It's easy to smuggle forbidden items from Thailand through the Rantau Panjang-Narathiwat border right under the noses of border and enforcement personnel, says a former drug dealer.

Abdullah (not his real name) should know - he had been smuggling large amounts of heroin from Thailand for four years until 2006.

He was finally caught, but not at the border. He was given up by one of his customers who was arrested for drug possession.

Abdullah was jailed eight years at the Chenor Prison in Pahang and given 10 strokes of the rotan.

It could have been far worse.

Many a time he had crossed the Muhibah Bridge over Sungai Golok and passed through the Immigration, Customs, Quarantine and Security Complex in Rantau Panjang with more than enough heroin for him to be hanged under Section 39B of the Dangerous Drugs Act 1952, if caught.

Abdullah, who was released from prison in 2014 and is now 47, said: "One time I had among the vegetables and fruits I was bringing from Thailand a durian containing about one kilogramme of heroin.

"It had a street value of nearly one million ringgit."

Abdullah, like many other smugglers, hid drugs in vegetables like bitter gourd and pumpkin and fruits such as durian, pineapple and coconut.

These were finely cut open and the contents taken out and replaced with drugs and other forbidden items like components of guns, he said. They were then carefully glued together again.

Abdullah said he had turned to drug smuggling in desperation after his clothes business failed.

Before that he was a carpenter and wooden house builder who was much in demand. He had worked in Singapore and saved quite a bit of money, and decided to go into business selling clothes.

"I had many customers, but unfortunately most of them did not pay their debts to me which amounted to thousands of ringgit," he said.

After two years, he owed his Thai supplier about RM50,000.

One day, he saw his 13-year-old son rummaging through garbage looking for tin cans to sell for school pocket money. That was it for him. He decided that he must provide for his family no matter what.

"So, I decided to see a relative in Thailand who was a very rich drug dealer," Abdullah said.

The relative taught him how to conceal the drugs in vegetables and fruits and paid him 100 ringgit for every tube containing 3.3 grammes of heroin that he delivered to "clients" in Terengganu.

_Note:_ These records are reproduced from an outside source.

(** The members of a request or notification; [params] is [None] for a nil interface. *)
Definition request_members (method : bytes) (params : option bytes) (id : option bytes) : list (bytes * bytes) :=
  [(str "jsonrpc", quote (str "2.0")); (str "method", quote method)] ++
  (match id with Some i => [(str "id", i)] | None => [] end) ++
  (match params with Some p => [(str "params", p)] | None => [] end).

(** The octets of the optional value, failing when marshalling fails. *)
Definition marshal_opt (v : option marshalled) : result errJSONRPC (option bytes) :=
  match v with
  | None => Ok None
  | Some None => Err marshalFailed
  | Some (Some b) => Ok (Some b)
  end.

Definition encodeJSONRPCRequest (rnd : option bytes) (method : bytes) (params : option marshalled) (id : marshalled)
    : result errJSONRPC (bytes * bytes) :=
  i ← match id with Some i => Ok i | None => Err marshalFailed end;
  p ← marshal_opt params;
  let wire := marshal_object (request_members method p (Some i)) in
  parsed ← parseJSONRPCObject wire;
  corrID ← jsonrpcCorrelationID rnd (default [] (jp_ID parsed));
  Ok (wire, corrID).

Definition encodeJSONRPCNotification (method : bytes) (params : option marshalled) : result errJSONRPC bytes :=
  p ← marshal_opt params;
  Ok (marshal_object (request_members method p None)).

Definition decodeJSONRPCRequestOrNotification (foreign : bytes) (wantNotify : bool) : result errJSONRPC jsonrpcParsed :=
  p ← parseJSONRPCObject foreign;
  check (negb (jp_HasMethod p)) missingMethodMember;;
  check (wantNotify && present (jp_ID p)) notifyHasID;;
  check (negb wantNotify && negb (present (jp_ID p))) requestHasNoID;;
  Ok p.

Definition decodeJSONRPCSuccessResponse (foreign : bytes) : result errJSONRPC jsonrpcParsed :=
  p ← parseJSONRPCObject foreign;
  check (jp_HasError p) responseHasError;;
  check (negb (jp_HasResult p)) missingResult;;
  Ok p.
(* ===== verification/JsonRoundtrip.v ===== *)
(** * Marshalled values read back

    For every Go type of [JsonTypes], what [json.Marshal] writes for a well-formed value is
    one compact document, and unmarshalling it into a zero value gives the value back. *)

From S2P Require Import Prelude Errors Cbor CarriageHttp Json JsonLine CarriageJson JsonAny JsonTypes.
From Stdlib Require Import Strings.Byte.
Open Scope Z_scope.

(** ** Compact text stays as it is *)

Lemma stays_app p1 q1 p2 q2 : stays p1 q1 -> stays p2 q2 -> stays (p1 ++ p2) (q1 ++ q2).
Proof.
  intros [F1 H1] [F2 H2]. split; [by apply newline_free_app|]. intros t. by rewrite <- !app_assoc, H1, H2.
Qed.

Lemma stays_nil : stays [] [].
Proof. split; [apply newline_free_nil|done]. Qed.

Lemma hex_char_hex z : (if hex_value (hex_char z) then true else false) = true.
Proof.
  unfold hex_char. destruct (nth_in_or_default (Z.to_nat z) (str "0123456789abcdef") x30) as [H|H]; [|by rewrite H].
  revert H. generalize (nth (Z.to_nat z) (str "0123456789abcdef") x30). intros h H. cbn in H.
  repeat (destruct H as [<-|H]; [by vm_compute|]). done.
Qed.

Lemma stays_u_escape r : stays (u_escape r) (u_escape r).
Proof.
  unfold u_escape. apply (stays_app [x5c; x75] [x5c; x75]); [by apply stays_escape|].
  repeat (apply (stays_app [hex_char _] [hex_char _]); [apply stays_hex, hex_char_hex|]). apply stays_nil.
Qed.

Lemma stays_quote_octet c : b2z c < 128 -> stays (quote_octet c) (quote_octet c).
Proof.
  intros Hc. unfold quote_octet. destruct (oct c x22 || oct c x5c) eqn:E1.
  { apply stays_escape. intros ->. by vm_compute in E1. }
  apply orb_false_iff in E1 as [Eq Es]. destruct (oct c x08); [by apply (stays_escape x62)|].
  destruct (oct c x0c); [by apply (stays_escape x66)|]. destruct (oct c x0a); [by apply (stays_escape x6e)|].
  destruct (oct c x0d); [by apply (stays_escape x72)|]. destruct (oct c x09); [by apply (stays_escape x74)|]. destruct ((b2z c <? 32) || _) eqn:E2; [apply stays_u_escape|].
  apply orb_false_iff in E2 as [E3 E4]. apply Z.ltb_ge in E3.
  assert (oct c xe2 = false) as E5 by (destruct (oct c xe2) eqn:E; [apply oct_eq in E as ->; by vm_compute in Hc|done]).
  pose proof (stays_octet c Eq Es E5 ltac:(intros ->; by apply E3)) as H. by rewrite E4 in H.
Qed.

(** An octet above 127 that cannot start a line separator. *)
Lemma stays_high c : 128 <= b2z c -> oct c xe2 = false -> stays [c] [c].
Proof.
  intros Hc He. assert (oct c x22 = false /\ oct c x5c = false /\ c <> x0a /\ existsb (oct c) [x3c; x3e; x26] = false) as (E1 & E2 & E3 & E4).
  { destruct c; try (by vm_compute in Hc); by vm_compute. }
  pose proof (stays_octet c E1 E2 He E3) as H. by rewrite E4 in H.
Qed.

Lemma cont_not_lead c : cont c = true -> oct c xe2 = false.
Proof. intros H. destruct (oct c xe2) eqn:E; [apply oct_eq in E as ->; by vm_compute in H|done]. Qed.

Lemma stays_cont c : cont c = true -> stays [c] [c].
Proof. intros H. apply stays_high; [by apply cont_high|by apply cont_not_lead]. Qed.

Lemma stays_three d e : cont d = true -> cont e = true -> line_separator [xe2; d; e] = None -> stays [xe2; d; e] [xe2; d; e].
Proof.
  intros Hd He Hl. destruct (stays_app [d] [d] [e] [e] (stays_cont d Hd) (stays_cont e He)) as [F H]. cbn [app] in F, H.
  split; [by apply newline_free_cons|]. intros t. cbn [app compact_body]. change (existsb (oct xe2) [x3c; x3e; x26]) with false. cbv iota.
  change (take 3 (xe2 :: d :: e :: t)) with [xe2; d; e]. rewrite Hl. change (oct xe2 x5c) with false. change (oct xe2 x22) with false.
  cbn [negb]. f_equal. apply H.
Qed.

Lemma lead_three s n : utf8_size (xe2 :: s) = Some n -> n = 3%nat.
Proof.
  unfold utf8_size. change (b2z xe2) with 226. cbn [Z.ltb Z.leb Z.compare Pos.compare Pos.compare_cont andb].
  destruct s as [|d [|e s]]; try done. destruct (_ && _); [|done]. by intros [= <-].
Qed.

"I was soon delivering 10 tubes twice a week. Within two years I settled my debt with my clothes supplier," Abdullah said.

He then worked for another drug trafficker, who gave him a better deal. In his four years in the drug trade, police inspected his car and house several times, but failed to find any evidence against him - until the day a customer identified him as a supplier.

"My wife was outside the house and I was inside that evening when she called out the police were approaching," Abdullah recalled.

He said he rushed to the kitchen and grabbed three pineapples in a plastic bag which contained heroin, opened a trap door and threw it into the knee-deep drain which ran beneath the house.

"After I saw the plastic bag with fruits sink into the muddy water, I shut the trap door and waited for the police, looking as calm as I could.

"They were five of them. They ransacked the house but found no drugs. I thought I had escaped again. But just as they were leaving, the plastic bag with the pineapples resurfaced," Abdullah said.

Apart from being jailed and whipped, he had all his property, including money in the bank and jewellery he bought for his wife, confiscated.

A repentant Abdullah now teaches children and others to read the Quran.